- [About this task]:
Copy out each line of the entries where the word "files" is present.

- [Provided material]:
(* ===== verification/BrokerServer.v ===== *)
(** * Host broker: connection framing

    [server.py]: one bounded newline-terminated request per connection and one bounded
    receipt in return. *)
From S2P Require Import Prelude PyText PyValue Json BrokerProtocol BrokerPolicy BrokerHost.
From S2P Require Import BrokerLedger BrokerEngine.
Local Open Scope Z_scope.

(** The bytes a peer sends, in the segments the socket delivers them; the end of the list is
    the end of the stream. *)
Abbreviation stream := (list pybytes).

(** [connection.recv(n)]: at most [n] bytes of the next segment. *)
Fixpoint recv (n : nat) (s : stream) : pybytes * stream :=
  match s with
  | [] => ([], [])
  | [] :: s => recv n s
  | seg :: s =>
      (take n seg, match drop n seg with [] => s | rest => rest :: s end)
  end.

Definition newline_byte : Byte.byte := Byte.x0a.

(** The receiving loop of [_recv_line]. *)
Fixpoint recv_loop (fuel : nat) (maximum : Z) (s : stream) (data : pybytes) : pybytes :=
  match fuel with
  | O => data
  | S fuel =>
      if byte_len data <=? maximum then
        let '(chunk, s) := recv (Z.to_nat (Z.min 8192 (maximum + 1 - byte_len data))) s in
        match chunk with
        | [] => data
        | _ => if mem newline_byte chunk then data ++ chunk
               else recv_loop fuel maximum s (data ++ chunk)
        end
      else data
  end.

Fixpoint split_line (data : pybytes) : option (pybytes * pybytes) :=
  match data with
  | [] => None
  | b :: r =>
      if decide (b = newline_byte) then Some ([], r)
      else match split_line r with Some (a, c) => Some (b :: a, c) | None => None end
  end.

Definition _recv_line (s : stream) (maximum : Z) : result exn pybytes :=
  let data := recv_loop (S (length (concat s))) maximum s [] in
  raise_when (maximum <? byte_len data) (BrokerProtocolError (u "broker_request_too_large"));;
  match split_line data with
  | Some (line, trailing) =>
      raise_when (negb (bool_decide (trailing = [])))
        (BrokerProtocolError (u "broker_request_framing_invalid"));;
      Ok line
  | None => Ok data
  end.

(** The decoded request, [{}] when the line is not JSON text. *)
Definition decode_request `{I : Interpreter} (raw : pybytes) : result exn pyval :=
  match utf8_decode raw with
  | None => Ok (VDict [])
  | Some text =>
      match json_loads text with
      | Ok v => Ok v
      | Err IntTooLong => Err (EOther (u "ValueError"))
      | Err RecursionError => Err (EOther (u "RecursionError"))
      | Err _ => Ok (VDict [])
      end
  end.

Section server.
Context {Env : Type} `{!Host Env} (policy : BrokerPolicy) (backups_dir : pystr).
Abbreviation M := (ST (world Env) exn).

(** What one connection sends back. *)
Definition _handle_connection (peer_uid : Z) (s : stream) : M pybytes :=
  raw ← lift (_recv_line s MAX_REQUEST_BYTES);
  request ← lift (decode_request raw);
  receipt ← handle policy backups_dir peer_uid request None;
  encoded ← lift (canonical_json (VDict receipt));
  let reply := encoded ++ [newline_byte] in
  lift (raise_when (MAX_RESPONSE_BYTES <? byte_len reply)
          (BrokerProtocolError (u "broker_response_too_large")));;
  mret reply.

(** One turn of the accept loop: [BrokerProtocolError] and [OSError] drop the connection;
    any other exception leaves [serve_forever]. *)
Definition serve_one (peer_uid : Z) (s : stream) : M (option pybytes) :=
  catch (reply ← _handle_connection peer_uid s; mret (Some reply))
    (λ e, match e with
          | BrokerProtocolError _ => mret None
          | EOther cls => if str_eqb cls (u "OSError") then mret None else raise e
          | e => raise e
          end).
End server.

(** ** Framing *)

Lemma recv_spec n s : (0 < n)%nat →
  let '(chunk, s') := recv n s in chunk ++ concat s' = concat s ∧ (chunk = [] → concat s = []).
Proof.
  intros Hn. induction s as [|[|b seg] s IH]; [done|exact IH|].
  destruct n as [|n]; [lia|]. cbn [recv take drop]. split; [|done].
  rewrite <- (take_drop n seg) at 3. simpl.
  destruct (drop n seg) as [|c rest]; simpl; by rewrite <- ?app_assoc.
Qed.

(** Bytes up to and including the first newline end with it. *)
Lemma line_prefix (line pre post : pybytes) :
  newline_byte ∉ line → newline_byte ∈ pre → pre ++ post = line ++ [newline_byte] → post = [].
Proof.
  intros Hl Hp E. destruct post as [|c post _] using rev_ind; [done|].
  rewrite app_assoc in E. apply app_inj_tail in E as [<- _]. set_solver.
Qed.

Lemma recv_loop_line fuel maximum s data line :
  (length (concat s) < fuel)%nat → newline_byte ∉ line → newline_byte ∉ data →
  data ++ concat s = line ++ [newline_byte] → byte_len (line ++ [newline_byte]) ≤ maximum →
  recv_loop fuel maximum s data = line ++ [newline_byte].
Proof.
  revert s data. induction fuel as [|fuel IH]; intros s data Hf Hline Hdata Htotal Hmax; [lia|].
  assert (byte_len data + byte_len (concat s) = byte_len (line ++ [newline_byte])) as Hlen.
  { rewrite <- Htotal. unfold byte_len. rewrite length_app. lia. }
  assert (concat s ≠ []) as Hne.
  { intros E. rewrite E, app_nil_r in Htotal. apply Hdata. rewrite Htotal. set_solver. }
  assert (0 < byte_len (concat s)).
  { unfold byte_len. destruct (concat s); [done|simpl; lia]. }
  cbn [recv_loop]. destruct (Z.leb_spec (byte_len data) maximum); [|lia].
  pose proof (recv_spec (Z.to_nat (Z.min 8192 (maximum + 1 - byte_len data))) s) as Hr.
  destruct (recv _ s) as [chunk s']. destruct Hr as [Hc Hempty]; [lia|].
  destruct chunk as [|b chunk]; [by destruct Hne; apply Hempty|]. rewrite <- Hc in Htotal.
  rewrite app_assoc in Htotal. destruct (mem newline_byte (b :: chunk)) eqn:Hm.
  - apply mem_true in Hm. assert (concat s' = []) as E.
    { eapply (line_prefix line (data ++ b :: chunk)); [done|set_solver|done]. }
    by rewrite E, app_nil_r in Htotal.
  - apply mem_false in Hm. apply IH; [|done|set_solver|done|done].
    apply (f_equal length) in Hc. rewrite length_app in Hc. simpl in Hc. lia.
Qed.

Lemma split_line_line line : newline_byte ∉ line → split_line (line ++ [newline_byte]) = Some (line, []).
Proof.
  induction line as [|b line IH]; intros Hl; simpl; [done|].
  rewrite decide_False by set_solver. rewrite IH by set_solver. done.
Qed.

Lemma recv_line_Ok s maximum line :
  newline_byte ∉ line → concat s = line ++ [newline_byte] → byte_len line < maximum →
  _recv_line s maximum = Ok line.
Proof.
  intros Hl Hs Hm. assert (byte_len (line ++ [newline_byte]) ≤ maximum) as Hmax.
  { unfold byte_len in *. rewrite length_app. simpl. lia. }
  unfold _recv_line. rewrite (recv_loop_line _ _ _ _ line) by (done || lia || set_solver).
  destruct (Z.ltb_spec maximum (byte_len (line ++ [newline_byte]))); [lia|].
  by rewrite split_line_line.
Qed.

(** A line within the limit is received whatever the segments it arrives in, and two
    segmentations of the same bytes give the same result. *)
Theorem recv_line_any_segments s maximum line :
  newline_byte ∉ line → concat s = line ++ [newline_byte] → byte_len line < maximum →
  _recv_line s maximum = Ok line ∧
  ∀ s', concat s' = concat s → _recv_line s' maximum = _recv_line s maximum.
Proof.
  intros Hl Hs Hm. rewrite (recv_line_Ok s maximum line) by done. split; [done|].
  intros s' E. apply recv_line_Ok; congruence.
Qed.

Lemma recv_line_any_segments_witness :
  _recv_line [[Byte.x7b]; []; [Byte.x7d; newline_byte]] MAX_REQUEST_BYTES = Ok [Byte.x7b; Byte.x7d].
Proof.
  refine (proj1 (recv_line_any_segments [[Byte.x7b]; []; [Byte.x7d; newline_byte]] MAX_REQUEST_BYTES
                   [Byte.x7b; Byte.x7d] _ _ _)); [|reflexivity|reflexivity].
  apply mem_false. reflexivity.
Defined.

...

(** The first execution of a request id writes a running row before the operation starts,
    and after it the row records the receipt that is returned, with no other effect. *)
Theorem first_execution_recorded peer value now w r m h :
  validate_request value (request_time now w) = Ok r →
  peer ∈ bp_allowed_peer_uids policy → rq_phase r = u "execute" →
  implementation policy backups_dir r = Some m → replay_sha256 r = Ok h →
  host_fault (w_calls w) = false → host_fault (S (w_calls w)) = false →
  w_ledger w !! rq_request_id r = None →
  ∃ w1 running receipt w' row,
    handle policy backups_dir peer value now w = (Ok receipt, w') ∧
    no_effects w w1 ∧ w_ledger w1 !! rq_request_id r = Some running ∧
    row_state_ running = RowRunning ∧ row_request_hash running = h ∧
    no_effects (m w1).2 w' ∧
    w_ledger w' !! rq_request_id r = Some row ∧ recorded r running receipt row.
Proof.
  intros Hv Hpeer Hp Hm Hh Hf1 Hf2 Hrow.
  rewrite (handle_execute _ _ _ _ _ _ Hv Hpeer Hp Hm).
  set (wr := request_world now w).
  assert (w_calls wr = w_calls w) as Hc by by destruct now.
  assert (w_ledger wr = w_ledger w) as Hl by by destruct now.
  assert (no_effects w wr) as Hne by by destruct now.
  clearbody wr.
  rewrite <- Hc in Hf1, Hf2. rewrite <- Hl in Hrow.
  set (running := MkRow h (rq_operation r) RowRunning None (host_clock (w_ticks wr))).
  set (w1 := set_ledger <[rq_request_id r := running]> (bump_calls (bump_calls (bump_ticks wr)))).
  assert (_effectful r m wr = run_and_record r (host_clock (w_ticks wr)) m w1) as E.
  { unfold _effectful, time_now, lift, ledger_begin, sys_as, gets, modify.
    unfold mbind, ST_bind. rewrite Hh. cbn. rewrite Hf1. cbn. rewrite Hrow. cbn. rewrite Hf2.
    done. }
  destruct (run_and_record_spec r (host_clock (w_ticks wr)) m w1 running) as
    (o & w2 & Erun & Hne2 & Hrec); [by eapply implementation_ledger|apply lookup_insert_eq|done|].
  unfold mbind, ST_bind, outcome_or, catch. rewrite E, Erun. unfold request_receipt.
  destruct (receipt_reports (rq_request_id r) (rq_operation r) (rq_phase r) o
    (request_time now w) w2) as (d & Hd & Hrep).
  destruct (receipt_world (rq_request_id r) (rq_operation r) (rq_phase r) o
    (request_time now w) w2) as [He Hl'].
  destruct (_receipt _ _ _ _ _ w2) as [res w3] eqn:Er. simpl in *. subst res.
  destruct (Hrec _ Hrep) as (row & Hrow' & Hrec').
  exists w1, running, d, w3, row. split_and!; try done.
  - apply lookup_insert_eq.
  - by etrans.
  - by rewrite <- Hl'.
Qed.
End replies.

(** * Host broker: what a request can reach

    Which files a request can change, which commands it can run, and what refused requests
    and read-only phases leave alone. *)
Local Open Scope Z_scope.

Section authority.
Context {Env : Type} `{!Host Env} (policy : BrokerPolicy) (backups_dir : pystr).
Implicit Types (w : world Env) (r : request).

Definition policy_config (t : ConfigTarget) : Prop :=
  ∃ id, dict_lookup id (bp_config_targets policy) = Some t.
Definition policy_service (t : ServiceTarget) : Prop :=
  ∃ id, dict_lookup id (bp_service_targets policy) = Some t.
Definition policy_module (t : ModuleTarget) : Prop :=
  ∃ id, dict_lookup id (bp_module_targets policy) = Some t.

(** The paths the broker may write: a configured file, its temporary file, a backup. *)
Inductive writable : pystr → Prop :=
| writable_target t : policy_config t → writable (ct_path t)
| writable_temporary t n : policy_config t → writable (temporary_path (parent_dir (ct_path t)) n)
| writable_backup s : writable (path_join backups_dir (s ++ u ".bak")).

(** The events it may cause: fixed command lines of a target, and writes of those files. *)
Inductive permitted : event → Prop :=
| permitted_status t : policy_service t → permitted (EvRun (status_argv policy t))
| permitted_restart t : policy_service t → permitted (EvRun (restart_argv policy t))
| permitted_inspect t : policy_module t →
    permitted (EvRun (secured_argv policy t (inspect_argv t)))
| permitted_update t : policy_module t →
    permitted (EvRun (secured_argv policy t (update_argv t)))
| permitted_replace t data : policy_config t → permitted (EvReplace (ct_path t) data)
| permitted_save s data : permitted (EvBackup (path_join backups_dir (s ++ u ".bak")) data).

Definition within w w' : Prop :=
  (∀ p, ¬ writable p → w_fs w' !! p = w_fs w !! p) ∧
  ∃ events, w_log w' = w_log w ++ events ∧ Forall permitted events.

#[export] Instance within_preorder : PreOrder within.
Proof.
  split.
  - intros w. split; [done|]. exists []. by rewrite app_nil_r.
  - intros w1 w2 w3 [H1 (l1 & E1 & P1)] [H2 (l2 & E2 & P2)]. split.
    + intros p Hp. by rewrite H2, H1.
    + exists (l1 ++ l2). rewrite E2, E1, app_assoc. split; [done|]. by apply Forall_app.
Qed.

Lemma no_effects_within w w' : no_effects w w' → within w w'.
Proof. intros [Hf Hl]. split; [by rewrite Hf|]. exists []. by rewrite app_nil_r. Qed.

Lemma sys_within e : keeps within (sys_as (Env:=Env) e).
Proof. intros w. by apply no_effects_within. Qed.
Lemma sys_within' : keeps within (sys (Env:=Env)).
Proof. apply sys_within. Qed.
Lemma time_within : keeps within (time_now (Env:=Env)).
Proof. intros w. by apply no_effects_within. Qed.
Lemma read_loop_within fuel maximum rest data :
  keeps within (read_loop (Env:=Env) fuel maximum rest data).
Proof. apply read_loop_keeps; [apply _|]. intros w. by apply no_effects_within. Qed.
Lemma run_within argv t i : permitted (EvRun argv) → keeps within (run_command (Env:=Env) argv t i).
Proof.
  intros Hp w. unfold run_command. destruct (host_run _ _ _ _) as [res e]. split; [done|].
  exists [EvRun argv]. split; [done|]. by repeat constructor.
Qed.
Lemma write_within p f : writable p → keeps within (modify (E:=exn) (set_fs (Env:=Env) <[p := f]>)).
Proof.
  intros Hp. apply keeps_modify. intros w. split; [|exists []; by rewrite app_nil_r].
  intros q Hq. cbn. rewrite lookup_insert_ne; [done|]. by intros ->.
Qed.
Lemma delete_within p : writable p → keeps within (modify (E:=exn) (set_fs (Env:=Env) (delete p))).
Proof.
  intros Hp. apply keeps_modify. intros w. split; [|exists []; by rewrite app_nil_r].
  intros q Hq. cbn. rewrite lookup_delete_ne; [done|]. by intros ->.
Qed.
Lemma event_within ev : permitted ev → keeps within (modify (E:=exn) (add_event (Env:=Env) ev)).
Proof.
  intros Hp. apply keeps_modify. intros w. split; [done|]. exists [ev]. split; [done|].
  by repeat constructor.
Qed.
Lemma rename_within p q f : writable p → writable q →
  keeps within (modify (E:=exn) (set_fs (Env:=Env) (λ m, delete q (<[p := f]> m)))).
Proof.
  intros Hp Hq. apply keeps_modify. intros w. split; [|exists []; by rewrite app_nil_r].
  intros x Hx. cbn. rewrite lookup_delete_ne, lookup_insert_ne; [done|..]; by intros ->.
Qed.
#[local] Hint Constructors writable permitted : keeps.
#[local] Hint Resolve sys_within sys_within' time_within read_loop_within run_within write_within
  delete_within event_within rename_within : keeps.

- [Reply]:
    Which files a request can change, which commands it can run, and what refused requests
(** The events it may cause: fixed command lines of a target, and writes of those files. *)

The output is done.